(Dataset entries)
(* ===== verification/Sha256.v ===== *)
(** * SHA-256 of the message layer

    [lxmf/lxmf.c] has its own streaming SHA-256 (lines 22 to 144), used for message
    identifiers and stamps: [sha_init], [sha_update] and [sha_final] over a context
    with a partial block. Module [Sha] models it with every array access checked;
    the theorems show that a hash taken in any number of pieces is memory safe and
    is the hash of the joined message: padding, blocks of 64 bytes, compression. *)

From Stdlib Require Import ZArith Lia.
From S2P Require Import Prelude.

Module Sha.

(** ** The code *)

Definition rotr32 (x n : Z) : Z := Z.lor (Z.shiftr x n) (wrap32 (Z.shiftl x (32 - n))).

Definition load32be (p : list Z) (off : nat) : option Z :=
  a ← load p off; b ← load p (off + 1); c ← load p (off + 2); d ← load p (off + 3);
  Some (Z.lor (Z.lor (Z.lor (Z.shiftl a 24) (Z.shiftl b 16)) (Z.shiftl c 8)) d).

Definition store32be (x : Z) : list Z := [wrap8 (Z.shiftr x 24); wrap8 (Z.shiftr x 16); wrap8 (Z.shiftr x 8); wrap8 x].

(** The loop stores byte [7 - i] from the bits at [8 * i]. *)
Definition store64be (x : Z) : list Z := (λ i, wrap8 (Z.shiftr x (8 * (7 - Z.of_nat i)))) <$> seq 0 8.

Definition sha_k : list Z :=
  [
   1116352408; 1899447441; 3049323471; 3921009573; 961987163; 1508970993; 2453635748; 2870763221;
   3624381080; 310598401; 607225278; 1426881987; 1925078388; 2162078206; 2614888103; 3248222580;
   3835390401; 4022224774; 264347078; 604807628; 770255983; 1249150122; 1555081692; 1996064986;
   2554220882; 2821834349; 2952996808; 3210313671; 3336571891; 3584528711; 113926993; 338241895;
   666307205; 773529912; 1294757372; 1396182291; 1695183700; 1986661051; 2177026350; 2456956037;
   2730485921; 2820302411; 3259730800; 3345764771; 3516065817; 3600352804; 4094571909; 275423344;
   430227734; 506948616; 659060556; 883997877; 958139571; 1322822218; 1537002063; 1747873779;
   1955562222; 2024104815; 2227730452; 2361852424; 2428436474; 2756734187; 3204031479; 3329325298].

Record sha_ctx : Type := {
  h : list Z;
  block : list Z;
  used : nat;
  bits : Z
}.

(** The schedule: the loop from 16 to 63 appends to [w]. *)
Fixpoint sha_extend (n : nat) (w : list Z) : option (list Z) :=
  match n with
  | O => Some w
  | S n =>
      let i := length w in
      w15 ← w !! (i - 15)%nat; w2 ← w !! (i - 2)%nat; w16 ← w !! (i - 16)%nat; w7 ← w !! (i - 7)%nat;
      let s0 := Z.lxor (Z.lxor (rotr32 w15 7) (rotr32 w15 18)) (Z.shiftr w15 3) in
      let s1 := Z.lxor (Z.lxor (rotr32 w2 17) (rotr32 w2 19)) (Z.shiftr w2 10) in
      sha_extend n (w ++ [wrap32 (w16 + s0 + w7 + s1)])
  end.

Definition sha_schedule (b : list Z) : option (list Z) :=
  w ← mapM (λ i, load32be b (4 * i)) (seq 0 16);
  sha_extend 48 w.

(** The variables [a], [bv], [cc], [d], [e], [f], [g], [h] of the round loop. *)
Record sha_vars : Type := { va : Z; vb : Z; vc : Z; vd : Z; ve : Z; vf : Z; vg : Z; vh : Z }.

---

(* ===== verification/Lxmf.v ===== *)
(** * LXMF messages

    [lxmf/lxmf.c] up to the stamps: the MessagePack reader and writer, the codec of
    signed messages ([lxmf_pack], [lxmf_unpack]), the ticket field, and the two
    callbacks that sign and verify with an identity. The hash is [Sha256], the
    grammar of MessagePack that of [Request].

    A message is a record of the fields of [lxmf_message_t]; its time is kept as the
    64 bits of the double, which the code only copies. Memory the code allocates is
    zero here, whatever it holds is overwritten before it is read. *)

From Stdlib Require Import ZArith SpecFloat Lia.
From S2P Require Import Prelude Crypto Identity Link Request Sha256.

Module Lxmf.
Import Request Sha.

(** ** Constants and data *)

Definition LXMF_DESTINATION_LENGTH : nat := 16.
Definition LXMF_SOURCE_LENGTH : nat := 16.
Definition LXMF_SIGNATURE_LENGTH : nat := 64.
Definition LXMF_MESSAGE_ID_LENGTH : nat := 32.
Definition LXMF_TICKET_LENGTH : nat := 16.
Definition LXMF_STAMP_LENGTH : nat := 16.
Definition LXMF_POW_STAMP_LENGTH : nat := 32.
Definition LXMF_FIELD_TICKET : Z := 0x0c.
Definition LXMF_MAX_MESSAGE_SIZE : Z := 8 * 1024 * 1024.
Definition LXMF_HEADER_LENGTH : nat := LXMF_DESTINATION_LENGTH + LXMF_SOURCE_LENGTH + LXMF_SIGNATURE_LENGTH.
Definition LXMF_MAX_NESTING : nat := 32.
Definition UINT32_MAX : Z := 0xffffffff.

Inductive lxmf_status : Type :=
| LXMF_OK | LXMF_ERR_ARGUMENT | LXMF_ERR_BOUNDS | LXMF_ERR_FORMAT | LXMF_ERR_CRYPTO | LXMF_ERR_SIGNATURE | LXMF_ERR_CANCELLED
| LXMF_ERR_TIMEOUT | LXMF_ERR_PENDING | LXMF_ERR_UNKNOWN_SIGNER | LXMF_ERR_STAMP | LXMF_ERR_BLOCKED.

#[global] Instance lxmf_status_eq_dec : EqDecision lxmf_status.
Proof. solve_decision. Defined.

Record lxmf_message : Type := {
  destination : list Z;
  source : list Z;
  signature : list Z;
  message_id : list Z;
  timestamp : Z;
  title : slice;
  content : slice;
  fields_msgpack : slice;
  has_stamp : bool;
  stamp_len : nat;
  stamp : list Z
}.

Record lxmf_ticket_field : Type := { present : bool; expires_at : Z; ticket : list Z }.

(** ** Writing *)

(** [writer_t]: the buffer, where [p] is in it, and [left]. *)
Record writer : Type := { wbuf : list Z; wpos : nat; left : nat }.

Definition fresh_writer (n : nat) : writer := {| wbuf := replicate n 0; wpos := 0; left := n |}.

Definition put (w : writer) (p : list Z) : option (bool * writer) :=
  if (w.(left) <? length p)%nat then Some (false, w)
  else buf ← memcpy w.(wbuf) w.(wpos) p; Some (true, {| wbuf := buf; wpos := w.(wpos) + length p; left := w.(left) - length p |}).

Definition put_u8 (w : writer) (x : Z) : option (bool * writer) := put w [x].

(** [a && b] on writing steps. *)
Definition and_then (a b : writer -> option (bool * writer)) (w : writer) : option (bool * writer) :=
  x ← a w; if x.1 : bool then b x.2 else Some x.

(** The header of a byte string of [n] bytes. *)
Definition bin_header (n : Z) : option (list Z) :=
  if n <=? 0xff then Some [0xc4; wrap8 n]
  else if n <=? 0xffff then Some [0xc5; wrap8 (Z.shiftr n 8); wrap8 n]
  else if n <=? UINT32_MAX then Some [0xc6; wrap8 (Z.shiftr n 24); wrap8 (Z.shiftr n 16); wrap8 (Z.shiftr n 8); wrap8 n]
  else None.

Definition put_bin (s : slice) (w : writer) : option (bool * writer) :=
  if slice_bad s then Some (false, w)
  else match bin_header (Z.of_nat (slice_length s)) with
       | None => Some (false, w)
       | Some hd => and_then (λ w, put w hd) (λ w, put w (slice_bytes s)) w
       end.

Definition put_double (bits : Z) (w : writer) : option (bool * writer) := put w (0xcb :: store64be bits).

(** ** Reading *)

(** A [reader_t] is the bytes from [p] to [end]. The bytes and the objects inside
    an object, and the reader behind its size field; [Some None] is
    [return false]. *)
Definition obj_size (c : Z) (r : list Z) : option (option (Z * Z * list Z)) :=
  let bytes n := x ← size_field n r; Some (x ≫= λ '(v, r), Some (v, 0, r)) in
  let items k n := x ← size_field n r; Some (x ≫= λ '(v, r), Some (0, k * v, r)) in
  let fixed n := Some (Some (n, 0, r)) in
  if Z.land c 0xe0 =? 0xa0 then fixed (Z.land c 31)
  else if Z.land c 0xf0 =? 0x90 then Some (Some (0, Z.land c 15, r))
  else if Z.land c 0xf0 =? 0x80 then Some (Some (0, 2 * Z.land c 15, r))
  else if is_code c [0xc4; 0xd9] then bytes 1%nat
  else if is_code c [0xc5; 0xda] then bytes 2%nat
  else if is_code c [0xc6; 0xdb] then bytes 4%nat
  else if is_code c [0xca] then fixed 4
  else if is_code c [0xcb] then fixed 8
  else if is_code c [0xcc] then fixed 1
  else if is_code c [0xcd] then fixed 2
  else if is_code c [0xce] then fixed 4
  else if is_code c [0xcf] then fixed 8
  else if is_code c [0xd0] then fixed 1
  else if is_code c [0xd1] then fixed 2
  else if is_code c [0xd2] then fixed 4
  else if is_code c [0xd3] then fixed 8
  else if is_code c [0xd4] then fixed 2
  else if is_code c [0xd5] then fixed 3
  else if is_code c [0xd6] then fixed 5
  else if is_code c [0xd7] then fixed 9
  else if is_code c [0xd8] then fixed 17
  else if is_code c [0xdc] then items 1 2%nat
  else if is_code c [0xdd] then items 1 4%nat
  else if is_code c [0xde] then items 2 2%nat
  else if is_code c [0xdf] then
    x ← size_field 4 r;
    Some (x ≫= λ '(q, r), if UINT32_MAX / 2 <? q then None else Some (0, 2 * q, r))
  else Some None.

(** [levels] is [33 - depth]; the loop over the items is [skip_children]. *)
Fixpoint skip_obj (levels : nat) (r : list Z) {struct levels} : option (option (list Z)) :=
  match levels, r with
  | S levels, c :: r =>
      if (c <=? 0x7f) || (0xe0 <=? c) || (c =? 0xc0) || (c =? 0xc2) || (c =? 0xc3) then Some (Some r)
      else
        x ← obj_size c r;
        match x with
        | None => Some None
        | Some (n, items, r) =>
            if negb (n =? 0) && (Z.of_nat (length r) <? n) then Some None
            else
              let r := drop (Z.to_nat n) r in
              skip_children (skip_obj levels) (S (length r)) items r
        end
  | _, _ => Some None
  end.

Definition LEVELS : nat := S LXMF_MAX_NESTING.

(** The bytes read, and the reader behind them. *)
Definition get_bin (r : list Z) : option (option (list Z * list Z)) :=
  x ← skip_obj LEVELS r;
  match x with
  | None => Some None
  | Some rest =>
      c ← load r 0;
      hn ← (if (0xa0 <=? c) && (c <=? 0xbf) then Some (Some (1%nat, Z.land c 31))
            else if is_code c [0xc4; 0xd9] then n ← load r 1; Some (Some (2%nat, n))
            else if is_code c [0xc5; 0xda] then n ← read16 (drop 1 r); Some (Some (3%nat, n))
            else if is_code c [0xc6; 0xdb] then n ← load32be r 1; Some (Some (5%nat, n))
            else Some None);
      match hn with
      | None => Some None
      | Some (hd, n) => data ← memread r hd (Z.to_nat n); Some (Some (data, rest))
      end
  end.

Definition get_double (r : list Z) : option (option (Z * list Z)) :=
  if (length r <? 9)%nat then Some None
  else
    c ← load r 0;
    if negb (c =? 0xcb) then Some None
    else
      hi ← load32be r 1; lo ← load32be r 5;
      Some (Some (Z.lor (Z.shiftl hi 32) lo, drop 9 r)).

◆ What to do
The lines above from the one with "destination : list Z;" through the one with "(** ** Writing *)" are to be duplicated exactly, ends included, with nothing added.

◆ Solved exercise
  destination : list Z;
  source : list Z;
  signature : list Z;
  message_id : list Z;
  timestamp : Z;
  title : slice;
  content : slice;
  fields_msgpack : slice;
  has_stamp : bool;
  stamp_len : nat;
  stamp : list Z
}.

Record lxmf_ticket_field : Type := { present : bool; expires_at : Z; ticket : list Z }.

(** ** Writing *)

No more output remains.